Volkl Worldcup MS24… an exotic frame with a perfect head size, and beautifully made, but ruined by its clunky nylon throat bridge, which made it look like a downmarket aluminum racquet. It was heavy, slow through the air, had no ball feel, and there was no evident stringing solution to improve on its lackluster performance. I was given some of these, and even hit with Volkl’s top WTA player, as a junior and was offered a sponsorship, but I disliked the racquet so much, I politely declined.
Kneissl White Star Twin… It was Kneissl’s answer to the popular Rossignol F200 Carbon, with approximately the same +20% head size, two-handed grip, and super flexy mostly fiberglass composition, but it played as though it had a hinge in the middle.
Leach… I’m pretty sure this one DID have a hinge in the middle!
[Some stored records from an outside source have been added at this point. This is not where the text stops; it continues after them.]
(* ===== verification/Dump.v ===== *)
(** * Reading the history back (src/scripts/dump_lmdb.py)

    The script walks over the database in key order, unpacks the stored structs
    and prints a line per record.  Here it meets the engine: after a run on a
    fresh database in which no LMDB call of the persister has failed, the trades it
    lists are the fills the strategy has handled, in the order they were handled. *)
From stdpp Require Import sorting.
From S2P Require Import Prelude.
From S2P Require Import Double.
From S2P Require Import Events.
From S2P Require Import SpscRing.
From S2P Require Import Queue.
From S2P Require Import Text.
From S2P Require Import MockExchange.
From S2P Require Import Persister.
From S2P Require Import Config.
From S2P Require Import MarketMaker.
From S2P Require Import MarketMakerFacts.
From S2P Require Import StrategySteps.
From S2P Require Import StrategyProps.
From S2P Require Import DecisionProps.
From S2P Require Import FixApp.
From S2P Require Import FixProps.
From S2P Require Import Main.
From S2P Require Import System.
From S2P Require Import Typing.
From S2P Require Import SystemTypes.
From S2P Require Import StrategyDemo.
From S2P Require Import SystemProps.
From S2P Require Import Ledger.
From S2P Require Import Records.
From S2P Require Import Layout.
From Stdlib Require Import Ascii Sorted.

(** ** The script *)

(** [b.decode("ascii", "replace")], as code points. *)
Definition decode_ascii (s : chars) : list Z :=
  map (fun c => if code c <? 128 then code c else 65533) s.

Definition startswith (key : list Z) (p : string) : bool :=
  bool_decide (take (length (lit p)) key = decode_ascii (lit p)).

(** [D.get(k, k)]. *)
Inductive label := Name (s : string) | Number (z : Z).

Fixpoint label_of (d : list (Z * string)) (k : Z) : label :=
  match d with
  | [] => Number k
  | (k', s) :: d => if k =? k' then Name s else label_of d k
  end.

Definition EXEC_KIND : list (Z * string) :=
  [(0, "New"); (1, "Canceled"); (2, "Filled"); (3, "PartFill"); (4, "Rejected"); (5, "Replaced"); (6, "Other")]%string.
Definition SIDE : list (Z * string) := [(0, "Buy"); (1, "Sell")]%string.

(** What a printed line shows, before it is formatted. *)
Record ObRow := mkObRow {
  ob_key : list Z; ob_t : Z; ob_sym : Z; ob_bids : Z; ob_asks : Z; ob_bb : double; ob_ba : double
}.
Record TrRow := mkTrRow {
  tr_key : list Z; tr_t : Z; tr_sym : Z; tr_kind : label; tr_side : label;
  tr_px : double; tr_qty : double; tr_leaves : double; tr_clordid : Z; tr_orderid : list Z
}.
Inductive row := ROb (r : ObRow) | RTr (r : TrRow).

(** The lines of an unpacked record. *)
Definition ob_line (key : list Z) (f : list cval) : list row :=
  match f with
  | VInt t :: VInt sym :: VInt nb :: VInt na :: d =>
      match d !! 0%nat, d !! Z.to_nat (2 * kMaxDepth) with
      | Some (VDouble b), Some (VDouble a) =>
          [ROb (mkObRow key t sym nb na (if nb =? 0 then dnan else b) (if na =? 0 then dnan else a))]
      | _, _ => []
      end
  | _ => []
  end.
(** * LangGraph Essentials utilities: [src/js/src/utils/index.ts]

    The four helpers of the utilities file are one-line calls of
    ECMAScript built-ins ([JSON.stringify], [Math.random],
    [Number.prototype.toString], [String.prototype.substr],
    [Date.prototype.toISOString], [console.log], [setTimeout]).  The
    development embeds the helpers together with the part of each
    built-in they reach, following the algorithms of ECMA-262, and
    proves what the helpers guarantee: first on values that are finite
    trees, then, for [formatState], on objects held by reference. *)

From Stdlib Require Import String Ascii.
From Stdlib Require Import ZArith NArith List Bool Lia.
Import ListNotations.

Open Scope string_scope.
Open Scope list_scope.

(** ** Strings

    An ECMAScript string is a sequence of 16-bit code units. *)

Definition code_unit := N.
Definition string16 := list code_unit.

(** The code units of an ASCII literal. *)
Definition lit (s : string) : string16 :=
  map N_of_ascii (list_ascii_of_string s).

Definition string16_eqb (a b : string16) : bool :=
  if list_eq_dec N.eq_dec a b then true else false.

Lemma string16_eqb_eq a b : string16_eqb a b = true <-> a = b.
Proof.
  unfold string16_eqb. destruct (list_eq_dec N.eq_dec a b); split; congruence.
Qed.

Lemma string16_eqb_refl a : string16_eqb a a = true.
Proof. now apply string16_eqb_eq. Qed.

(** ** Digits in a radix *)

Module Digits.

(** The character of a digit value: [0-9] then [a-z]. *)
Definition digit_char (d : N) : code_unit :=
  if (d <? 10)%N then (48 + d)%N else (87 + d)%N.

Definition is_decimal_digit (c : code_unit) : bool :=
  ((48 <=? c) && (c <=? 57))%N.

(** The characters a radix-36 digit string is made of. *)
Definition is_base36_char (c : code_unit) : bool :=
  (((48 <=? c) && (c <=? 57)) || ((97 <=? c) && (c <=? 122)))%N.

Fixpoint to_digits_fuel (radix : N) (fuel : nat) (n : N) (acc : list N)
  : list N :=
  match fuel with
  | O => n :: acc
  | S f =>
      if (n <? radix)%N then n :: acc
      else to_digits_fuel radix f (n / radix)%N ((n mod radix)%N :: acc)
  end.

(** The digits of [n] in [radix], most significant first. *)
Definition to_digits (radix n : N) : list N :=
  to_digits_fuel radix (N.to_nat (N.size n)) n [].

Definition of_digits (radix : N) (ds : list N) : N :=
  fold_left (fun a d => (a * radix + d)%N) ds 0%N.

Definition digits_string (ds : list N) : string16 := map digit_char ds.

Lemma to_digits_fuel_acc radix fuel : forall n acc,
  to_digits_fuel radix fuel n acc = to_digits_fuel radix fuel n [] ++ acc.
Proof.
  induction fuel as [|f IH]; intros n acc; simpl; [reflexivity|].
  destruct (n <? radix)%N; [reflexivity|].
  rewrite IH, (IH _ [_]), <- app_assoc. reflexivity.
Qed.

Lemma of_digits_app radix a b :
  of_digits radix (a ++ b)
  = fold_left (fun x d => (x * radix + d)%N) b (of_digits radix a).
Proof. unfold of_digits. now rewrite fold_left_app. Qed.

Lemma of_digits_snoc radix a d :
  of_digits radix (a ++ [d]) = (of_digits radix a * radix + d)%N.
Proof. now rewrite of_digits_app. Qed.

Lemma size_half (radix n : N) (f : nat) :
  (2 <= radix)%N -> (n < 2 ^ N.of_nat (S f))%N ->
  (n / radix < 2 ^ N.of_nat f)%N.
Proof.
  intros Hr Hn.
  rewrite Nat2N.inj_succ, N.pow_succ_r' in Hn.
  apply N.Div0.div_lt_upper_bound.
  nia.
Qed.

Lemma to_digits_fuel_value radix : (2 <= radix)%N ->
  forall fuel n, (n < 2 ^ N.of_nat fuel)%N ->
  of_digits radix (to_digits_fuel radix fuel n []) = n.
Proof.
  intros Hr. induction fuel as [|f IH]; intros n Hn.
  - simpl in *. unfold of_digits. simpl. lia.
  - cbn [to_digits_fuel]. destruct (N.ltb_spec n radix) as [Hlt|Hge].
    + unfold of_digits. simpl. lia.
    + rewrite to_digits_fuel_acc, of_digits_snoc, IH by now apply size_half.
      rewrite N.mul_comm. symmetry. apply N.Div0.div_mod.
Qed.

Lemma size_bound n : (n < 2 ^ N.of_nat (N.to_nat (N.size n)))%N.
Proof.
  rewrite N2Nat.id. destruct n as [|p]; [simpl; lia|].
  rewrite N.size_log2 by discriminate.
  apply N.log2_spec. lia.
Qed.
One of my first coaches played this frame, which looked like the ubiquitous plastic Leach racquetball racquet on the end of a stick. It was nothing like a “game improvement” racquet; switching from the Head Graphite Vector I was playing at the time to the Leach, I suddenly couldn’t hit the ball over the net, let alone direct it in any general direction.
Donnay Wimbledon Mid… I picked this beautiful black number off a rack of a Northern California Big 5 sporting goods store, after mowing lawns for weeks in 1983. It looked like something Borg would swing, and had a cool-sounding name, but was evidently Donnay’s foray into the (non-) lucrative sector of balsa-graphite composites… bad flexy, no control, a power sponge, and quickly warped within a few weeks of me trying really hard to hit balls with it. When its smooth leather grip slipped out of my hand on an overhead smash, and it rocketed down, bouncing off the hardcourt and popping up in a splintered mess, I was mortified but simultaneously relieved.